**Work required**
All entries below are to be reproduced exactly.

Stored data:
--*--
(** * ATMB-Addresses: harvester, detail enricher and verifier

    A shallow embedding of [ATMB_scrape.py], [ATMB_detail.py] and
    [ATMB_verify.py].  Text is ASCII ([string]); a CSV file is the table
    [csv.DictReader] reads from it (a header and one dictionary per
    record); HTML parsing, HTTP and the validation service are inputs of
    the functions that use them. *)

From Stdlib Require Import String Ascii List ZArith Lia Bool.
From stdpp Require Import gmap strings list fin_maps.

Open Scope string_scope.
Open Scope list_scope.
Open Scope nat_scope.

(** ** Python's [str] methods used by the three scripts *)

Module PyStr.

(** Code points for which [str.isspace] holds (and which [\s] matches)
    below 128: TAB, LF, VT, FF, CR, FS, GS, RS, US and the space. *)
Definition isspace (c : ascii) : bool :=
  let n := nat_of_ascii c in
  ((9 <=? n) && (n <=? 13)) || ((28 <=? n) && (n <=? 32)).

Definition isupper (c : ascii) : bool :=
  let n := nat_of_ascii c in (65 <=? n) && (n <=? 90).

Definition islower (c : ascii) : bool :=
  let n := nat_of_ascii c in (97 <=? n) && (n <=? 122).

Definition isdigit (c : ascii) : bool :=
  let n := nat_of_ascii c in (48 <=? n) && (n <=? 57).

(** [\w]: letters, digits and the underscore. *)
Definition isword (c : ascii) : bool :=
  isupper c || islower c || isdigit c || Ascii.eqb c "_".

Definition lower_char (c : ascii) : ascii :=
  if isupper c then ascii_of_nat (nat_of_ascii c + 32) else c.

(** [bool(s)] *)
Definition truthy (s : string) : bool :=
  match s with EmptyString => false | String _ _ => true end.

Fixpoint lower (s : string) : string :=
  match s with
  | EmptyString => EmptyString
  | String c s' => String (lower_char c) (lower s')
  end.

Fixpoint lstrip_by (p : ascii -> bool) (s : string) : string :=
  match s with
  | EmptyString => EmptyString
  | String c s' => if p c then lstrip_by p s' else s
  end.

Fixpoint rstrip_by (p : ascii -> bool) (s : string) : string :=
  match s with
  | EmptyString => EmptyString
  | String c s' =>
      match rstrip_by p s' with
      | EmptyString => if p c then EmptyString else String c EmptyString
      | r => String c r
      end
  end.

(** [s.strip()] *)
Definition strip (s : string) : string := rstrip_by isspace (lstrip_by isspace s).

(** [s.strip(chars)] for a one-character [chars] *)
Definition strip_char (a : ascii) (s : string) : string :=
  rstrip_by (Ascii.eqb a) (lstrip_by (Ascii.eqb a) s).

(** [s.split(sep)] for a one-character separator: never empty. *)
Fixpoint split_char (sep : ascii) (s : string) : list string :=
  match s with
  | EmptyString => [EmptyString]
  | String c s' =>
      if Ascii.eqb c sep then EmptyString :: split_char sep s'
      else match split_char sep s' with
           | h :: t => String c h :: t
           | [] => [String c EmptyString]
           end
  end.

(** [s.split()]: the maximal runs of non-whitespace characters. *)
Fixpoint split (s : string) : list string :=
  match s with
  | EmptyString => []
  | String c s' =>
      if isspace c then split s'
      else match s' with
           | EmptyString => [String c EmptyString]
           | String c' _ =>
               if isspace c' then String c EmptyString :: split s'
               else match split s' with
                    | h :: t => String c h :: t
                    | [] => [String c EmptyString]
                    end
           end
  end.

(** Line boundaries of [str.splitlines] below 128. *)
Definition islinebreak (c : ascii) : bool :=
  let n := nat_of_ascii c in
  ((10 <=? n) && (n <=? 13)) || ((28 <=? n) && (n <=? 30)).

(** [s.splitlines()]: CR LF counts once, and a final line break opens no
    further line. *)
Fixpoint splitlines (s : string) : list string :=
  match s with
  | EmptyString => []
  | String c s' =>
      if islinebreak c then
        match s' with
        | String c' s'' =>
            if Ascii.eqb c "013" && Ascii.eqb c' "010"
            then EmptyString :: splitlines s''
            else EmptyString :: splitlines s'
        | EmptyString => [EmptyString]
        end
      else match splitlines s' with
           | h :: t => String c h :: t
           | [] => [String c EmptyString]
           end
  end.

(** [sep.join(parts)] *)
Definition join (sep : string) (parts : list string) : string :=
  String.concat sep parts.

(** [s.startswith(p)] *)
Definition startswith (p s : string) : bool := String.prefix p s.

(** [sub in s] *)
Fixpoint contains (sub s : string) : bool :=
  String.prefix sub s ||
  match s with
  | EmptyString => false
  | String _ s' => contains sub s'
  end.

(** [s[n:]] and [s[:n]] *)
Fixpoint drop (n : nat) (s : string) : string :=
  match n, s with
  | S k, String _ s' => drop k s'
  | _, _ => s
  end.

Fixpoint take (n : nat) (s : string) : string :=
  match n, s with
  | S k, String c s' => String c (take k s')
  | _, _ => EmptyString
  end.

(** [s.endswith(p)] *)
Definition endswith (p s : string) : bool :=
  (String.length p <=? String.length s) &&
  String.eqb (drop (String.length s - String.length p) s) p.

(** [s.replace(old, new)] for a non-empty [old]: occurrences are taken
    from the left and do not overlap.  [skip] counts the characters of
    the occurrence just replaced that are still to be passed. *)
Fixpoint replace_from (old new : string) (skip : nat) (s : string) : string :=
  match s with
  | EmptyString => EmptyString
  | String c s' =>
      match skip with
      | S k => replace_from old new k s'
      | O =>
          if String.prefix old s
          then new +:+ replace_from old new (String.length old - 1) s'
          else String c (replace_from old new 0 s')
      end
  end.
--*--
**Written solution**
(** * ATMB-Addresses: harvester, detail enricher and verifier

    A shallow embedding of [ATMB_scrape.py], [ATMB_detail.py] and
    [ATMB_verify.py].  Text is ASCII ([string]); a CSV file is the table
    [csv.DictReader] reads from it (a header and one dictionary per
    record); HTML parsing, HTTP and the validation service are inputs of
    the functions that use them. *)

From Stdlib Require Import String Ascii List ZArith Lia Bool.
From stdpp Require Import gmap strings list fin_maps.

Open Scope string_scope.
Open Scope list_scope.
Open Scope nat_scope.

(** ** Python's [str] methods used by the three scripts *)

Module PyStr.

(** Code points for which [str.isspace] holds (and which [\s] matches)
    below 128: TAB, LF, VT, FF, CR, FS, GS, RS, US and the space. *)
Definition isspace (c : ascii) : bool :=
  let n := nat_of_ascii c in
  ((9 <=? n) && (n <=? 13)) || ((28 <=? n) && (n <=? 32)).

Definition isupper (c : ascii) : bool :=
  let n := nat_of_ascii c in (65 <=? n) && (n <=? 90).

Definition islower (c : ascii) : bool :=
  let n := nat_of_ascii c in (97 <=? n) && (n <=? 122).

Definition isdigit (c : ascii) : bool :=
  let n := nat_of_ascii c in (48 <=? n) && (n <=? 57).

(** [\w]: letters, digits and the underscore. *)
Definition isword (c : ascii) : bool :=
  isupper c || islower c || isdigit c || Ascii.eqb c "_".

Definition lower_char (c : ascii) : ascii :=
  if isupper c then ascii_of_nat (nat_of_ascii c + 32) else c.

(** [bool(s)] *)
Definition truthy (s : string) : bool :=
  match s with EmptyString => false | String _ _ => true end.

Fixpoint lower (s : string) : string :=
  match s with
  | EmptyString => EmptyString
  | String c s' => String (lower_char c) (lower s')
  end.

Fixpoint lstrip_by (p : ascii -> bool) (s : string) : string :=
  match s with
  | EmptyString => EmptyString
  | String c s' => if p c then lstrip_by p s' else s
  end.

Fixpoint rstrip_by (p : ascii -> bool) (s : string) : string :=
  match s with
  | EmptyString => EmptyString
  | String c s' =>
      match rstrip_by p s' with
      | EmptyString => if p c then EmptyString else String c EmptyString
      | r => String c r
      end
  end.

(** [s.strip()] *)
Definition strip (s : string) : string := rstrip_by isspace (lstrip_by isspace s).

(** [s.strip(chars)] for a one-character [chars] *)
Definition strip_char (a : ascii) (s : string) : string :=
  rstrip_by (Ascii.eqb a) (lstrip_by (Ascii.eqb a) s).

(** [s.split(sep)] for a one-character separator: never empty. *)
Fixpoint split_char (sep : ascii) (s : string) : list string :=
  match s with
  | EmptyString => [EmptyString]
  | String c s' =>
      if Ascii.eqb c sep then EmptyString :: split_char sep s'
      else match split_char sep s' with
           | h :: t => String c h :: t
           | [] => [String c EmptyString]
           end
  end.

(** [s.split()]: the maximal runs of non-whitespace characters. *)
Fixpoint split (s : string) : list string :=
  match s with
  | EmptyString => []
  | String c s' =>
      if isspace c then split s'
      else match s' with
           | EmptyString => [String c EmptyString]
           | String c' _ =>
               if isspace c' then String c EmptyString :: split s'
               else match split s' with
                    | h :: t => String c h :: t
                    | [] => [String c EmptyString]
                    end
           end
  end.

(** Line boundaries of [str.splitlines] below 128. *)
Definition islinebreak (c : ascii) : bool :=
  let n := nat_of_ascii c in
  ((10 <=? n) && (n <=? 13)) || ((28 <=? n) && (n <=? 30)).

(** [s.splitlines()]: CR LF counts once, and a final line break opens no
    further line. *)
Fixpoint splitlines (s : string) : list string :=
  match s with
  | EmptyString => []
  | String c s' =>
      if islinebreak c then
        match s' with
        | String c' s'' =>
            if Ascii.eqb c "013" && Ascii.eqb c' "010"
            then EmptyString :: splitlines s''
            else EmptyString :: splitlines s'
        | EmptyString => [EmptyString]
        end
      else match splitlines s' with
           | h :: t => String c h :: t
           | [] => [String c EmptyString]
           end
  end.

(** [sep.join(parts)] *)
Definition join (sep : string) (parts : list string) : string :=
  String.concat sep parts.

(** [s.startswith(p)] *)
Definition startswith (p s : string) : bool := String.prefix p s.

(** [sub in s] *)
Fixpoint contains (sub s : string) : bool :=
  String.prefix sub s ||
  match s with
  | EmptyString => false
  | String _ s' => contains sub s'
  end.

(** [s[n:]] and [s[:n]] *)
Fixpoint drop (n : nat) (s : string) : string :=
  match n, s with
  | S k, String _ s' => drop k s'
  | _, _ => s
  end.

Fixpoint take (n : nat) (s : string) : string :=
  match n, s with
  | S k, String c s' => String c (take k s')
  | _, _ => EmptyString
  end.

(** [s.endswith(p)] *)
Definition endswith (p s : string) : bool :=
  (String.length p <=? String.length s) &&
  String.eqb (drop (String.length s - String.length p) s) p.

(** [s.replace(old, new)] for a non-empty [old]: occurrences are taken
    from the left and do not overlap.  [skip] counts the characters of
    the occurrence just replaced that are still to be passed. *)
Fixpoint replace_from (old new : string) (skip : nat) (s : string) : string :=
  match s with
  | EmptyString => EmptyString
  | String c s' =>
      match skip with
      | S k => replace_from old new k s'
      | O =>
          if String.prefix old s
          then new +:+ replace_from old new (String.length old - 1) s'
          else String c (replace_from old new 0 s')
      end
  end.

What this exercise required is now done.